Work to complete: Your reply should be a single number, the count of lines in the records that contain the string "ReturnStmt".
Start of Material for this task
(* ===== verification/MgPlain.v ===== *)
(** * Plain programs through the type checker (src/marigold/typechecker.go)

    The fragment the theorem about compiled code is for, as a condition on the
    program that was written: no texts.  The checker fills in scopes and leaves
    the rest alone, and of a plain program it makes one that is numeric. *)

From S2P Require Import Prelude GoLib Config Bytecode Machine MgLexer MgAst MgTypes MgCodegen MgCompile MgCorrect MgProgram MgPrint MgErase.

Module Plain.
Import Compile Correct Program Erase Typecheck.
#[local] Open Scope nat_scope.

(** ** The fragment *)

(** A declared type: a simple one that is not string. *)
Definition plain_type (ty : Type_t) : bool :=
  match ty with Some (SimpleType k) => negb (String.eqb k "string") | _ => false end.

(** The context variables that are texts. *)
Definition is_text (x : string) : bool :=
  match GetBlockchainContextVariable x with Some v => negb (plain_type (VType v)) | None => false end.

Fixpoint plain (e : Expression) : bool :=
  match e with
  | LiteralExpr _ Int _ => true
  | IdentifierExpr x _ => negb (is_text x)
  | BinaryExpr _ l (Some r) _ => plain l && plain r
  | UnaryExpr _ (Some r) => plain r
  | CallExpr f [arg] _ => String.eqb f "emit" && plain arg
  | _ => false
  end.

Definition block_plain (plain_stmt : Statement -> bool) (b : Block) : bool :=
  match b with MkBlock l sc => bool_decide (map_to_list sc = []) && forallb plain_stmt l end.

Fixpoint plain_stmt (s : Statement) : bool :=
  match s with
  | AssignmentStmt ty (IdentifierExpr _ _) (Some e) _ => (bool_decide (ty = None) || plain_type ty) && plain e
  | AssignmentStmt _ _ _ _ => false
  | ReturnStmt e | ExpressionStmt e => plain e
  | BreakStmt _ | ContinueStmt _ => true
  | IfStmt c b eb _ =>
      plain c && block_plain plain_stmt b && match eb with Some eb => block_plain plain_stmt eb | None => true end
  | WhileStmt c b => plain c && block_plain plain_stmt b
  end.

Definition plain_function (f : Function_) : bool :=
  forallb plain_type (ParameterTypes f) && block_plain plain_stmt (FBlock f).

(** ** What the reference semantics does not look at: types, scopes and positions *)

Fixpoint bare_s (s : Statement) : Statement :=
  let block b := match b with MkBlock l _ => MkBlock (map bare_s l) ∅ end in
  match s with
  | AssignmentStmt _ l r t => AssignmentStmt None (er_e l) (er_e <$> r) (er t)
  | ReturnStmt e => ReturnStmt (er_e e)
  | IfStmt c b eb t => IfStmt (er_e c) (block b) (match eb with Some eb => Some (block eb) | None => None end) (er t)
  | WhileStmt c b => WhileStmt (er_e c) (block b)
  | BreakStmt t => BreakStmt (er t)
  | ContinueStmt t => ContinueStmt (er t)
  | ExpressionStmt e => ExpressionStmt (er_e e)
  end.

Definition bare_b (b : Block) : Block := match b with MkBlock l _ => MkBlock (map bare_s l) ∅ end.

Lemma eval_er κ ρ e : eval κ ρ (er_e e) = eval κ ρ e.
Proof.
  induction e as [op l r t IHl IHr|op r IHr|v args t IH|x t|v ty t|args t IH|t|l r t IHl IHr|l s e t IHl IHs IHe]
    using Expression_ind'; cbn [er_e eval]; try done.
  - destruct r as [r|]; [|done]. by rewrite IHl, (IHr r eq_refl).
  - destruct r as [r|]; [|done]. by rewrite (IHr r eq_refl).
  - destruct args as [|a [|? ?]]; try done. cbn [map]. inversion_clear IH as [|? ? Ha _]. by rewrite Ha.
Qed.

Definition runs_bare (κ : VM.BlockchainContext) (f : nat) : Prop :=
  forall s ρ, exec f κ ρ (bare_s s) = exec f κ ρ s.

Lemma exec_all_bare κ f l ρ : runs_bare κ f -> exec_all (exec f κ) (map bare_s l) ρ = exec_all (exec f κ) l ρ.
Proof.
  intros Hf. revert ρ. induction l as [|s l IH]; intros ρ; [done|]. cbn [map exec_all]. rewrite Hf.
  destruct (exec f κ ρ s) as [[ρ' o]|]; [|done]. cbn. destruct o; auto.
Qed.

Lemma exec_bare κ f : runs_bare κ f.
Proof.
  induction f as [|f IH]; intros s ρ; [done|]. cbn [exec].
  destruct s as [ty l r t|e|c [lb sb] eb t|c [lb sb]|t|t|e]; cbn [bare_s]; rewrite ?eval_er; try done.
  - destruct l as [op l0 r0 t0|op r0|v args t0|x t0|v ty0 t0|args t0|t0|l0 r0 t0|l0 s0 e0 t0]; cbn [er_e]; try done.
    destruct r as [e|]; cbn; [by rewrite eval_er | done].
  - destruct (eval κ ρ c) as [v|]; [|done]. cbn. destruct (v =? 0)%Z.
    + destruct eb as [[leb seb]|]; [|done]. by apply exec_all_bare.
    + by apply exec_all_bare.
  - destruct (eval κ ρ c) as [v|]; [|done]. cbn. destruct (v =? 0)%Z; [done|]. rewrite exec_all_bare by done.
    destruct (exec_all _ _ _) as [[ρ' o]|]; [|done]. cbn.
    pose proof (IH (WhileStmt c (MkBlock lb sb)) ρ') as HW. cbn [bare_s] in HW. by rewrite HW.
Qed.

(** Programs that differ in what is not looked at have the same values. *)
Lemma entry_value_bare fuel κ f f' : bare_b (FBlock f') = bare_b (FBlock f) -> entry_value fuel κ f' = entry_value fuel κ f.
Proof.
  intros E. unfold entry_value. destruct (FBlock f) as [l sc], (FBlock f') as [l' sc']. injection E as E. cbn [Statements].
  rewrite <- (exec_all_bare _ _ l), <- (exec_all_bare _ _ l') by apply exec_bare. by rewrite E.
Qed.

(** ** Scopes without texts *)

Lemma plain_not_string ty : plain_type ty = true -> Equals ty StringType = Ret false.
Proof.
  destruct ty as [[k|n e|k v]|]; try done. cbn. intros Hk%negb_true_iff. unfold Equals, method. cbn. by rewrite Hk.
Qed.

Definition ok (sc : variables) : Prop :=
  forall x v, sc !! x = Some v -> is_text x = false -> Equals (VType v) StringType = Ret false.

Lemma ok_empty : ok ∅.
Proof. intros x v Hx. by rewrite lookup_empty in Hx. Qed.

Lemma ok_insert x v sc : (is_text x = false -> Equals (VType v) StringType = Ret false) -> ok sc -> ok (<[x := v]> sc).
Proof. intros Hv Hs y w. rewrite lookup_insert_Some. intros [[<- <-]|[_ Hy]]; [done | by apply Hs]. Qed.

Lemma plain_not_text sc e : Forall ok sc -> plain e = true -> is_string sc e = Some false.
Proof.
  intros Hs He. destruct e as [op l r t|op r|v args t|x t|v ty t|args t|t|l r t|l s e' t]; try done.
  - cbn [is_string plain] in *. apply negb_true_iff in He. induction Hs as [|s sc Hs _ IH]; [done|]. cbn [scope_is_string].
    destruct (s !! x) as [v|] eqn:Ex; [|exact IH]. by rewrite (Hs x v Ex He).
  - by destruct ty.
Qed.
End of Material for this task
Result for this exercise: 2